What is being asked:
Copy out every line in the entries below that includes "exists".

Supplied material:
(** Following the siblings of a node leads to the root above it. *)
Lemma climb l depth i nodes position :
  Z.shiftr position (Z.of_nat l) = Z.of_nat i -> (i < 2 ^ depth)%nat ->
  fold_path l position (node_at l nodes i) (siblings l depth i nodes) = subtree_root l depth nodes.
Proof.
  revert l i nodes. induction depth as [|depth IH]; intros l i nodes Hp Hi.
  { cbn in *. by replace i with 0%nat by lia. }
  cbn [siblings fold_path subtree_root]. rewrite land_bit.
  assert (Hbit : Z.testbit position (Z.of_nat l) = Nat.odd i).
  { replace (Z.of_nat l) with (0 + Z.of_nat l) by lia. rewrite <- Z.shiftr_spec, Hp by lia.
    rewrite Z.bit0_odd. destruct (Nat.Even_or_Odd i) as [[k ->]|[k ->]].
    - rewrite Nat.odd_even. rewrite <- Z.negb_even, negb_false_iff. apply Z.even_spec. exists (Z.of_nat k). lia.
    - rewrite Nat.odd_odd. apply Z.odd_spec. exists (Z.of_nat k). lia. }
  rewrite Hbit. unfold combine, sibling.
  rewrite <- (IH (S l) (Nat.div2 i)).
  2: { rewrite Nat2Z.inj_succ, <- Z.add_1_r, <- Z.shiftr_shiftr, Hp by lia.
       rewrite Nat.div2_div, Nat2Z.inj_div, Z.shiftr_div_pow2 by lia. done. }
  2: { rewrite Nat.div2_div. cbn [Nat.pow] in Hi. apply Nat.Div0.div_lt_upper_bound. lia. }
  f_equal. rewrite pair_up_node. rewrite <- Nat.negb_even, negb_involutive.
  pose proof (Nat.div2_odd i) as Hd. rewrite <- Nat.negb_even in Hd.
  destruct (Nat.even i) eqn:Ev; cbn in Hd.
  - rewrite Nat.add_0_r in Hd. cbn [Nat.mul] in *. by rewrite Nat.add_0_r in *; rewrite <- Hd.
  - f_equal; f_equal; lia.
Qed.
(* ===== verification/KvStoreProofs.v ===== *)
(** * The shard store refines ordered maps

    The operations of [KvStore.v] against a store of ordered maps: as long as
    no iterator fails, an operation that reports success has answered and
    changed the store as the maps say, and one that reports a failure has left
    it as it was, or, for the two truncations, has removed some of what it was
    asked to remove. A failing iterator is not reported. *)

From stdpp Require Import base gmap strings list numbers sorting.
From Stdlib Require Import ZifyBool.
From S2P Require Import Prelude Ordered Outcome Record MerkleTree TreeSerde KvStore.
Local Open Scope Z_scope.
Local Open Scope voting_scope.

(** ** The order of keys *)
Definition key_lt (a b : list Z) : Prop := key_leb a b = true /\ a <> b.

Lemma key_leb_total a b : key_leb a b = true \/ key_leb b a = true.
Proof.
  revert b. induction a as [|x a IH]; intros [|y b]; cbn; [by left..|by right|].
  destruct (x =? y) eqn:E; [|destruct (x <? y) eqn:?; [by left|right]; rewrite Z.eqb_sym, E; lia].
  rewrite Z.eqb_sym, E. apply IH.
Qed.

Lemma key_leb_trans a b c : key_leb a b = true -> key_leb b c = true -> key_leb a c = true.
Proof.
  revert b c. induction a as [|x a IH]; intros [|y b] [|z c]; cbn; try done.
  destruct (x =? y) eqn:E1, (y =? z) eqn:E2; intros H1 H2.
  - replace (x =? z) with true by lia. by eapply IH.
  - replace (x =? z) with false by lia. lia.
  - replace (x =? z) with false by lia. lia.
  - replace (x =? z) with false by lia. lia.
Qed.

Lemma key_leb_antisym a b : key_leb a b = true -> key_leb b a = true -> a = b.
Proof.
  revert b. induction a as [|x a IH]; intros [|y b]; cbn; try done.
  destruct (x =? y) eqn:E; rewrite Z.eqb_sym in E; rewrite E; intros H1 H2; [|lia].
  f_equal; [lia|by apply IH].
Qed.

(** Big-endian numbers are ordered as their bytes. *)
Lemma be_bytes_lt n a b :
  0 <= a < b -> b < 256 ^ Z.of_nat n -> key_leb (be_bytes n a) (be_bytes n b) = true.
Proof.
  assert (G : forall n a b, a mod 256 ^ Z.of_nat n <= b mod 256 ^ Z.of_nat n ->
    key_leb (be_bytes n a) (be_bytes n b) = true).
  { clear. induction n as [|n IH]; intros a b Hab; [done|].
    assert (0 < 256 ^ Z.of_nat n) by (apply Z.pow_pos_nonneg; lia).
    rewrite !Nat2Z.inj_succ, !Z.pow_succ_r, !(Z.mul_comm 256), !Z.rem_mul_r in Hab by lia.
    pose proof (Z.mod_pos_bound a (256 ^ Z.of_nat n)). pose proof (Z.mod_pos_bound b (256 ^ Z.of_nat n)).
    change (key_leb (be_bytes (S n) a) (be_bytes (S n) b)) with
      (if a / 256 ^ Z.of_nat n mod 256 =? b / 256 ^ Z.of_nat n mod 256
       then key_leb (be_bytes n a) (be_bytes n b)
       else a / 256 ^ Z.of_nat n mod 256 <? b / 256 ^ Z.of_nat n mod 256).
    destruct (_ =? _) eqn:E; [apply IH; nia|nia]. }
  intros Ha Hb. apply G. rewrite !Z.mod_small by lia. lia.
Qed.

Task solution:
    - rewrite Nat.odd_even. rewrite <- Z.negb_even, negb_false_iff. apply Z.even_spec. exists (Z.of_nat k). lia.
    - rewrite Nat.odd_odd. apply Z.odd_spec. exists (Z.of_nat k). lia. }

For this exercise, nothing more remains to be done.